_Task item_
Take the data below and copy exactly the lines starting at the one with "([], Some EndIdle)" and finishing at the one with "results do not suffice. *)", both included.

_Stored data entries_
(* ===== verification/Dialer.v ===== *)
(** * Endpoints that connect a stream with a connection (src/pkg/tunnel/dialer.go)

    A [dialer] dials (or is given a connection), then runs one loop from the connection
    to the stream and one from the stream to the connection.  Both loops, a control
    message from the peer and the final [Stop] may close halves of the connection; they
    agree by compare-and-swap on the field [connected].  The closing calls are modelled
    as programs of atomic steps that any schedule may interleave.  What the connection,
    the stream and the timers do are arguments. *)
From S2P Require Import Prelude NetIP GoStrings PortTypes ConnId Message StreamConn Pool.
Local Open Scope Z_scope.

(** Durations in nanoseconds. *)
Definition tcpConnTTL : Z := 2 * 3600 * 10 ^ 9.
Definition udpConnTTL : Z := 2 * 10 ^ 9.
Definition localDialTimeout : Z := 2 * 10 ^ 9.
Definition maxConcurrentDialResponders : nat := 256.

Inductive conn_state := notConnected | connecting | connected | readClosed | writeClosed.
Global Instance conn_state_eq : EqDecision conn_state.
Proof. solve_decision. Defined.

(** The int32 values of the constants. *)
Definition conn_state_code (s : conn_state) : Z :=
  match s with notConnected => 0 | connecting => 1 | connected => 2 | readClosed => 3 | writeClosed => 4 end.

(** [NewConnEndpoint] and [NewConnEndpointTTL]: the time to live and the first state. *)
Definition NewConnEndpoint (proto : Z) (hasConn : bool) : Z * conn_state :=
  (if proto =? 17 then udpConnTTL else tcpConnTTL, if hasConn then connecting else notConnected).

(** ** Closing the two halves *)

(** [atomic.CompareAndSwapInt32(&h.connected, old, new)]. *)
Definition cas (old new s : conn_state) : bool * conn_state := if conn_state_code s =? conn_state_code old then (true, new) else (false, s).

(** Atomic steps: the first and the second compare-and-swap of [startReaderDisconnect]
    and its [CloseWrite]; the same for [startWriterDisconnect] and [CloseRead]; the single
    compare-and-swap and [Close] of a connection that is not a [halfCloser]; and the
    call of the cancel function. *)
Inductive mop := R1 | R2 | DoCloseWrite | W1 | W2 | DoCloseRead | N1 | DoClose | DoCancel.
Global Instance mop_eq : EqDecision mop.
Proof. solve_decision. Defined.

(** [startDisconnect] for a [halfCloser] or another connection. *)
Definition startDisconnect (half isReader : bool) : list mop :=
  if half then (if isReader then [R1] else [W1]) else [N1].
Definition dialer_Stop (half : bool) : list mop := startDisconnect half true ++ startDisconnect half false ++ [DoCancel].

(** One step of a program: what runs next in its place, and the new state. *)
Definition mop_step (o : mop) (s : conn_state) : list mop * conn_state :=
  match o with
  | R1 => let '(ok, s') := cas connected readClosed s in (if ok : bool then [DoCloseWrite] else [R2], s')
  | R2 => let '(ok, s') := cas writeClosed notConnected s in (if ok : bool then [DoCloseWrite] else [], s')
  | W1 => let '(ok, s') := cas connected writeClosed s in (if ok : bool then [DoCloseRead] else [W2], s')
  | W2 => let '(ok, s') := cas readClosed notConnected s in (if ok : bool then [DoCloseRead] else [], s')
  | N1 => let '(ok, s') := cas connected notConnected s in (if ok : bool then [DoClose] else [], s')
  | DoCloseWrite | DoCloseRead | DoClose | DoCancel => ([], s)
  end.

(** The goroutines with their programs, the field, and the calls made so far. *)
Record closing := mkClosing { cl_state : conn_state; cl_threads : list (list mop); cl_done : list mop }.
Definition closing_step (i : nat) (c : closing) : option closing :=
  match cl_threads c !! i with
  | Some (o :: rest) =>
      let '(next, s) := mop_step o (cl_state c) in
      Some (mkClosing s (<[i := next ++ rest]> (cl_threads c)) (cl_done c ++ [o]))
  | _ => None
  end.
(** A schedule is the list of goroutines that make a step. *)
Fixpoint closing_run (sched : list nat) (c : closing) : option closing :=
  match sched with
  | [] => Some c
  | i :: sched => match closing_step i c with Some c' => closing_run sched c' | None => None end
  end.

(** ** [Start] *)

Inductive start_event :=
| EDial (proto : Z) (dst : AddrPort) (timeout : Z)
| ESendReject
| ECloseSend
| ESendOK
| ECloseConn
| ETimer
| ELoops.

(** [resolve] is the resolver of synthetic addresses, [dial] whether the dial with its
    retries succeeded, [sendOK] whether the DialOK message could be sent.  The result is
    what happens up to the start of the two loops, and the field [connected]. *)
Definition dialer_Start (resolve : Addr -> option Addr) (dial sendOK : bool) (id : ConnID) (dialTimeout : Z)
    (state : conn_state) : Go Empty_set (list start_event * conn_state) :=
  match state with
  | connecting => mret ([ETimer; ELoops], connected)
  | notConnected =>
      proto ← or_panic (Protocol id);
      src ← or_panic (Source id);
      dst ← or_panic (Destination id);
      let go dst dto :=
        if negb dial then ([EDial proto dst dto; ESendReject; ECloseSend], notConnected)
        else if negb sendOK then ([EDial proto dst dto; ESendOK; ECloseConn], connecting)
        else ([EDial proto dst dto; ESendOK; ETimer; ELoops], connected) in
      if Is6 (ap_addr dst) then
        match resolve (ap_addr dst) with
        | None => mret ([], notConnected)
        | Some addr =>
            if bool_decide (addr = ap_addr dst) then mret (go dst dialTimeout)
            else
              id' ← NewConnID proto src (Build_AddrPort addr (ap_port dst));
              dst' ← or_panic (Destination id');
              mret (go dst' (if localDialTimeout <? dialTimeout then localDialTimeout else dialTimeout))
        end
      else mret (go dst dialTimeout)
  | _ => mret ([], state)
  end.

(** ** From the connection to the stream *)

Inductive read_err := ReadTimeout | ReadEOF | ReadClosed | ReadAborted | ReadFailure (what : string).
(** One turn of [connToStreamLoop]: the bytes read and the error; whether the context's
    branch was taken for them; whether the context is done after a timeout; what
    [ResetIdle] returns. *)
Record ct_turn := mkCT { ct_data : list Z; ct_err : option read_err; ct_ctxBranch : bool; ct_ctxDone : bool; ct_reset : bool }.
Inductive loop_end := EndContext | EndIdle | EndErr (e : read_err).

(** The messages put on the outgoing channel, and why the loop ended ([None] while it runs). *)
Fixpoint connToStreamLoop (turns : list ct_turn) : list (list Z) * option loop_end :=
  match turns with
  | [] => ([], None)
  | t :: rest =>
      if negb (bool_decide (ct_data t = [])) && ct_ctxBranch t then ([], Some EndContext)
      else
        let sent := if bool_decide (ct_data t = []) then [] else [NewMessage Normal (ct_data t)] in
        let '(more, e) :=
          match ct_err t with
          | Some ReadTimeout => if ct_ctxDone t then ([], Some EndContext) else connToStreamLoop rest
          | Some err => ([], Some (EndErr err))
          | None => if ct_reset t then connToStreamLoop rest else ([], Some EndIdle)
          end in
        (sent ++ more, e)
  end.
(** The reading half is closed only after a read error. *)
Definition loop_disconnects (half : bool) (e : option loop_end) : list mop :=
  match e with Some (EndErr _) => startDisconnect half false | _ => [] end.

(** The deferred function: a hard-close message when the handler was idle and the writer
    is ready for it, then the end of the channel. *)
Definition connToStream_deferred (reset writerReady : bool) : list (list Z) :=
  if negb reset && writerReady then [NewMessage Disconnect []] else [].

(** ** From the stream to the connection *)

(** [for n := 0; n < pn;] with the results of [reply]: bytes written, or an error.  The
    result is what reached the connection and whether the loop failed; [None] when the
    results do not suffice. *)
Fixpoint write_payload (results : list (option nat)) (payload : list Z) : option (list Z * bool * list (option nat)) :=
  match payload with
  | [] => Some ([], false, results)
  | _ =>
      match results with
      | [] => None
      | None :: rest => Some ([], true, rest)
      | Some wn :: rest =>
          '(w, failed, rest') ← write_payload rest (drop wn payload);
          Some (take wn payload ++ w, failed, rest')
      end
  end.

Inductive rl_event :=
| RLContext
| RLIdle
| RLError
| RLClosed
| RLMessage (m : list Z) (reset : bool).

(** What [handleControl] does. *)
Inductive control := CtlStop | CtlResetIdle | CtlNothing | CtlUnhandled.
Definition handleControl (code : Z) : control :=
  if (code =? DialReject) || (code =? Disconnect) then CtlStop
  else if code =? KeepAlive then CtlResetIdle
  else if code =? DialOK then CtlNothing
  else CtlUnhandled.

(** The bytes written to the connection, the control actions, and whether the loop ended. *)
Fixpoint readLoop (events : list rl_event) (results : list (option nat)) : option (list Z * list control * bool) :=
  match events with
  | [] => Some ([], [], false)
  | RLContext :: _ | RLIdle :: _ | RLClosed :: _ => Some ([], [], true)
  | RLError :: rest => readLoop rest results
  | RLMessage m reset :: rest =>
      if negb reset then Some ([], [], true)
      else match m with
           | [] => None
           | code :: payload =>
               if code =? Normal then
                 '(w, failed, results) ← write_payload results payload;
                 if failed : bool then Some (w, [], true)
                 else '(w', cs, e) ← readLoop rest results; Some (w ++ w', cs, e)
               else '(w', cs, e) ← readLoop rest results; Some (w', handleControl code :: cs, e)
           end
  end.
(** The programs that close halves: the control messages' and, at the end, the deferred one. *)
Definition readLoop_disconnects (half : bool) (cs : list control) (ended : bool) : list mop :=
  concat (map (fun c => match c with CtlStop => dialer_Stop half | _ => [] end) cs) ++
  (if ended : bool then startDisconnect half true else []).

(** ** Waiting for dial requests *)

(** A request arrives, is served by a new responder if a slot is free, and the responder
    ends; the counters are those of the metrics. *)
Inductive dw_event := DWRequest | DWDone (failed : bool).
Record dial_wait := mkDW { dw_running : nat; dw_waiting : bool; dw_dials : nat; dw_errors : nat }.
Definition dw_step (e : dw_event) (w : dial_wait) : option dial_wait :=
  match e with
  | DWRequest =>
      if dw_waiting w then None
      else if Nat.ltb (dw_running w) maxConcurrentDialResponders
           then Some (mkDW (S (dw_running w)) false (S (dw_dials w)) (dw_errors w))
           else Some (mkDW (dw_running w) true (dw_dials w) (dw_errors w))
  | DWDone failed =>
      match dw_running w with
      | O => None
      | S n =>
          let errs := if failed : bool then S (dw_errors w) else dw_errors w in
          Some (if dw_waiting w then mkDW (S n) false (S (dw_dials w)) errs else mkDW n false (dw_dials w) errs)
      end
  end.

(** How the loop ends after an error of [Recv]: silently, or with the error. *)
Definition dial_wait_error (ctxDone : bool) (e : recv_error) : option string :=
  if ctxDone then None
  else match re_kind e with
       | IsEOF | IsNetClosed => None
       | _ =>
           if bool_decide (re_code e ∈ [codes_Canceled; codes_NotFound; codes_Unavailable]) then None
           else Some ("dial request stream recv: " +:+ re_text e)
       end.

(** [dialRespond]: the calls of the cancel function it makes itself, the errors counted,
    and whether a dialer is started, from the results of the tunnel and the handshake. *)
Definition dialRespond (tunnelOK streamOK : bool) : nat * nat * bool :=
  if negb tunnelOK then (1, 1, false)%nat
  else if negb streamOK then (1, 1, false)%nat
  else (0, 0, true)%nat.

_Result below_
          | None => if ct_reset t then connToStreamLoop rest else ([], Some EndIdle)
          end in
        (sent ++ more, e)
  end.
(** The reading half is closed only after a read error. *)
Definition loop_disconnects (half : bool) (e : option loop_end) : list mop :=
  match e with Some (EndErr _) => startDisconnect half false | _ => [] end.

(** The deferred function: a hard-close message when the handler was idle and the writer
    is ready for it, then the end of the channel. *)
Definition connToStream_deferred (reset writerReady : bool) : list (list Z) :=
  if negb reset && writerReady then [NewMessage Disconnect []] else [].

(** ** From the stream to the connection *)

(** [for n := 0; n < pn;] with the results of [reply]: bytes written, or an error.  The
    result is what reached the connection and whether the loop failed; [None] when the
    results do not suffice. *)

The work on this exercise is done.